* _WORK INSTRUCTIONS_: Go through the data below. List every line that holds the word "RequestOptions".

Top of RECORDS SUPPLIED

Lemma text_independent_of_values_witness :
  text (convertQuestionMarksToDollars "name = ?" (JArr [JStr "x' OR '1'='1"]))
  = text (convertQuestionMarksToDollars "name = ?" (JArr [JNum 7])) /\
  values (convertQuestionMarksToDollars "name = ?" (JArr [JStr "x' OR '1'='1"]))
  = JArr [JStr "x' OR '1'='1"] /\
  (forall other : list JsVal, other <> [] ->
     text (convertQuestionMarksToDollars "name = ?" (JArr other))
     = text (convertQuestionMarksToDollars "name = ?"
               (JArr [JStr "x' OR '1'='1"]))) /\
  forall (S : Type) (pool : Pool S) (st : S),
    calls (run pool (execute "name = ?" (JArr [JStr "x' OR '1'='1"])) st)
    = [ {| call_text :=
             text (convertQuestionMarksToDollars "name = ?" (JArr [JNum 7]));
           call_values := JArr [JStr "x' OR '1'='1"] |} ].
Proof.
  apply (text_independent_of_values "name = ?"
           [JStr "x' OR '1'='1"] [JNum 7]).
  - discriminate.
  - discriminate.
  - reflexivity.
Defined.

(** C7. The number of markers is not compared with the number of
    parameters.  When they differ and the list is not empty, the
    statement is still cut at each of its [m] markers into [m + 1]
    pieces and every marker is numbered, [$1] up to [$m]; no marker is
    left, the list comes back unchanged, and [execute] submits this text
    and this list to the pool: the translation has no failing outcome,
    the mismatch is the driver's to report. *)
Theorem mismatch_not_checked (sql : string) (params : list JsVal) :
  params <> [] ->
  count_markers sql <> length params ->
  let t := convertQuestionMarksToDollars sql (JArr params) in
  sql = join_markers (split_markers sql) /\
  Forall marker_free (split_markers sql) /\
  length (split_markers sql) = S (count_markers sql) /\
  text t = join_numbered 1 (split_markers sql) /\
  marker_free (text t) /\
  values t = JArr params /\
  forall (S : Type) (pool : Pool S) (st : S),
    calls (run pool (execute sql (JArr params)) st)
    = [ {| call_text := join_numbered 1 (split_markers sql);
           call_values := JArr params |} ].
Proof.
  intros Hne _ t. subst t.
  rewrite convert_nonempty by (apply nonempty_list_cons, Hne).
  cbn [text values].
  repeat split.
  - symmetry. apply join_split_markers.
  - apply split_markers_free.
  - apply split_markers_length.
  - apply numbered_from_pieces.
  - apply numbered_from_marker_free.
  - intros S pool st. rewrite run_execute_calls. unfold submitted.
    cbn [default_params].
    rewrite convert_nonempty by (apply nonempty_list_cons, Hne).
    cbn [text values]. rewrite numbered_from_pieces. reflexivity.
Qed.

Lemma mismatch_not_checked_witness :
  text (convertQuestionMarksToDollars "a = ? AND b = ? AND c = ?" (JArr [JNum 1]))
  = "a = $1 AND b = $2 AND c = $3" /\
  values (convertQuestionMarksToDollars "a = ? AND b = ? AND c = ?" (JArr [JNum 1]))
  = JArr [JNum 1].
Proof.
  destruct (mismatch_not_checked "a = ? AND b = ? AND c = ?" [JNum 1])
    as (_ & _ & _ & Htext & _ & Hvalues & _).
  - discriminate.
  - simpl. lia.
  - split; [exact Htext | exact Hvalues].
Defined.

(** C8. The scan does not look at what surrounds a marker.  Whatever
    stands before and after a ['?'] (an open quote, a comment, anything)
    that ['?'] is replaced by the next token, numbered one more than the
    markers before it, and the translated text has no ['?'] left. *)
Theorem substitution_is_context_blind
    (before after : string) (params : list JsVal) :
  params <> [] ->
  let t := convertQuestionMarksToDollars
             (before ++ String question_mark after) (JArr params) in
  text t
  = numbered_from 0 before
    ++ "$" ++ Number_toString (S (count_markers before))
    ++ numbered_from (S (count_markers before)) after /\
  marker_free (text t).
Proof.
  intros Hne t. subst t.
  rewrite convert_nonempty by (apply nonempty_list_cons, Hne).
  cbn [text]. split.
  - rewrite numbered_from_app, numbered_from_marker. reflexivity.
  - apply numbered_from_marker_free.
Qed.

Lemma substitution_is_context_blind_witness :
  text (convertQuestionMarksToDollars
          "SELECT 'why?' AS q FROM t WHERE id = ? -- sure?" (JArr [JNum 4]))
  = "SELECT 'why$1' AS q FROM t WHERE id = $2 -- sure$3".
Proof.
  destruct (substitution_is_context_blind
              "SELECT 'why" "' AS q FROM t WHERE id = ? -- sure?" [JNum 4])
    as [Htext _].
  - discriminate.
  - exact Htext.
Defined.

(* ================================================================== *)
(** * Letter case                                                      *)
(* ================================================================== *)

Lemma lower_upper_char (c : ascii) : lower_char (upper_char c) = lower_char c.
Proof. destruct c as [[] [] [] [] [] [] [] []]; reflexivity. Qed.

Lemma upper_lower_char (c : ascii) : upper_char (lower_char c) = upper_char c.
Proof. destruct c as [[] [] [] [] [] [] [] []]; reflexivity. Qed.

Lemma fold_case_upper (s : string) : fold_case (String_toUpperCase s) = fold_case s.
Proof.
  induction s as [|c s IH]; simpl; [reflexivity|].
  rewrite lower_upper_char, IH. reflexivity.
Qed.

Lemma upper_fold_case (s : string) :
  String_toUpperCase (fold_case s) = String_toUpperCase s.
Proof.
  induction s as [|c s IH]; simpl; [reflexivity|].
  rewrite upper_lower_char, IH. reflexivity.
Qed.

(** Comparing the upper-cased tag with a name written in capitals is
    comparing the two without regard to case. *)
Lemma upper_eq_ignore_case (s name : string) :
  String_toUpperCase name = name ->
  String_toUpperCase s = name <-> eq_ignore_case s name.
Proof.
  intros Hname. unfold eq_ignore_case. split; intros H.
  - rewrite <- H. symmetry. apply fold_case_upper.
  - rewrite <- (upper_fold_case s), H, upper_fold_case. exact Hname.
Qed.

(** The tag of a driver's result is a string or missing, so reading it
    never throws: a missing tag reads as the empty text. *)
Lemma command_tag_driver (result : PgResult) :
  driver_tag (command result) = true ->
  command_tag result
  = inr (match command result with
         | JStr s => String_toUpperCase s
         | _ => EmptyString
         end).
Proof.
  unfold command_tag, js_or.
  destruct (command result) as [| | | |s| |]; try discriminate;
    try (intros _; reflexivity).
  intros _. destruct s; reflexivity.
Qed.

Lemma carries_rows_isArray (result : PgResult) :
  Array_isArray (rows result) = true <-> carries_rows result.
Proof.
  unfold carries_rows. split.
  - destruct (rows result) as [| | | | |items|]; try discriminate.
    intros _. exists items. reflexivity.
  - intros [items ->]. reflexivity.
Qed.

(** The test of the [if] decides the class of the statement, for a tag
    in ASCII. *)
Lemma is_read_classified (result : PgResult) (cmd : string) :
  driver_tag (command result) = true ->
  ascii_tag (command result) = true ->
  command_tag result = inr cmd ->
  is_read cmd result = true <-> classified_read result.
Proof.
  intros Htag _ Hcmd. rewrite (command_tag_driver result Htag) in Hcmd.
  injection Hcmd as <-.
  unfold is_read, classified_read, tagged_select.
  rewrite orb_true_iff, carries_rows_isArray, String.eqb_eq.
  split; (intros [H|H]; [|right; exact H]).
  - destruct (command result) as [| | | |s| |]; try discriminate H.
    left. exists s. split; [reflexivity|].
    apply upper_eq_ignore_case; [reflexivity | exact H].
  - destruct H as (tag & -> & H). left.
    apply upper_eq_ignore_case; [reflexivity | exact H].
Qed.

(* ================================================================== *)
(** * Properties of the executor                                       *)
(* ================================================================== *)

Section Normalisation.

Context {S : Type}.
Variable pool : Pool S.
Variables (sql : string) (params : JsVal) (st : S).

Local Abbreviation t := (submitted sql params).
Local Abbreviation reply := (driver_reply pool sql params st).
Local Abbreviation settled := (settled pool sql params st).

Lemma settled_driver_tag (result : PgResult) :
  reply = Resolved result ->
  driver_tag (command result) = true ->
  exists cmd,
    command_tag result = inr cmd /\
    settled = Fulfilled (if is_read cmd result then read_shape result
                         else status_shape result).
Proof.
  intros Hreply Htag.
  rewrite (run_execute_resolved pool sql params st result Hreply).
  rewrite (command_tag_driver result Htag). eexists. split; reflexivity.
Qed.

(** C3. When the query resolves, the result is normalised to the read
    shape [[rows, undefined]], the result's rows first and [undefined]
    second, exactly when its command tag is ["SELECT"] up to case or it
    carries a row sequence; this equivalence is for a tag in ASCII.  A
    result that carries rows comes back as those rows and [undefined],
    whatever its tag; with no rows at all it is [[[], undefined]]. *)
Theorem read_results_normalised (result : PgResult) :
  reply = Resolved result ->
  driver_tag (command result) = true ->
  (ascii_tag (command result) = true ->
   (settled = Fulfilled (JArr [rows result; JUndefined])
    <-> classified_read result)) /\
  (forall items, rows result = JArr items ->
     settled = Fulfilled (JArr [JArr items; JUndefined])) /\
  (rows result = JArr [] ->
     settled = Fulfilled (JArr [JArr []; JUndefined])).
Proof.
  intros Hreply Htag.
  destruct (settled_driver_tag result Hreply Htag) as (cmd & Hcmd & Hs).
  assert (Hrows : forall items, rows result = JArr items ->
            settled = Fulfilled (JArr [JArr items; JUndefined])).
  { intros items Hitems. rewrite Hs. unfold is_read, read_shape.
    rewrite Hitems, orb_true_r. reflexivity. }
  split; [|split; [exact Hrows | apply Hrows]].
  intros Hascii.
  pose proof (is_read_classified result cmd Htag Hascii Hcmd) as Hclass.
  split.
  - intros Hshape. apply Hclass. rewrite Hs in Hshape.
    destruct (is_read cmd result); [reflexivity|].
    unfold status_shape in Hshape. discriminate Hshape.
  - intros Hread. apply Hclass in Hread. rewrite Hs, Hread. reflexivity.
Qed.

Bottom of RECORDS SUPPLIED
Top of RECORDS SUPPLIED

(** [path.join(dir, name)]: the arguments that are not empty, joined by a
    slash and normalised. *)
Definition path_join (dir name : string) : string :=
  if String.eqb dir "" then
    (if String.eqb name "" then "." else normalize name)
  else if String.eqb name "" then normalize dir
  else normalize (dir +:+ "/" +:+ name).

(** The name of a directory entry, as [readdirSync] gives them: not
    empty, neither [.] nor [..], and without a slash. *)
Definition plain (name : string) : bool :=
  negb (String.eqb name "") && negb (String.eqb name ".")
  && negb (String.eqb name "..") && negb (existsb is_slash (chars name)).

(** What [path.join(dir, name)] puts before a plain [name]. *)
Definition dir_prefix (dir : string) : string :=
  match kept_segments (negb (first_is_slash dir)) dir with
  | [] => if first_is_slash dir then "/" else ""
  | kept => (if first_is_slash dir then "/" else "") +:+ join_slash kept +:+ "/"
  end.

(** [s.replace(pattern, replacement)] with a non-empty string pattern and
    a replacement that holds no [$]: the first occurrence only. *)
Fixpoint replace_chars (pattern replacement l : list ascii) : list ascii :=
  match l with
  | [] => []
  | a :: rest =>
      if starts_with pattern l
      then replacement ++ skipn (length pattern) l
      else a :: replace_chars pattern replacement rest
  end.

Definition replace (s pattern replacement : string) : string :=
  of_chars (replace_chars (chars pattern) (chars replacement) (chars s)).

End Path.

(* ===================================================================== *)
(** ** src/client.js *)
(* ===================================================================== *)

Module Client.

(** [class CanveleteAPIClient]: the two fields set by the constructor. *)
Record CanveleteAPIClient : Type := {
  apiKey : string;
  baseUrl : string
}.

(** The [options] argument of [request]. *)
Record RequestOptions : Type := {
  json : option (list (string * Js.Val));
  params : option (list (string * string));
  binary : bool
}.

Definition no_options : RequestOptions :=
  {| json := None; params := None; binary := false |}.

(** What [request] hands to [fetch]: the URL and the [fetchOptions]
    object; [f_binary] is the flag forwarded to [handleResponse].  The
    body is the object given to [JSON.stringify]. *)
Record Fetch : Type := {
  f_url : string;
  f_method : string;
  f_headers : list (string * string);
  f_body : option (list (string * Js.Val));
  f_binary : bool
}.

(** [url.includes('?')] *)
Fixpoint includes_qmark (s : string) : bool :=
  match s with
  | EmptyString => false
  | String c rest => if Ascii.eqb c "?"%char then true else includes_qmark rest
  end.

Bottom of RECORDS SUPPLIED

* _REPLY TO THE EXERCISE_:
Record RequestOptions : Type := {
Definition no_options : RequestOptions :=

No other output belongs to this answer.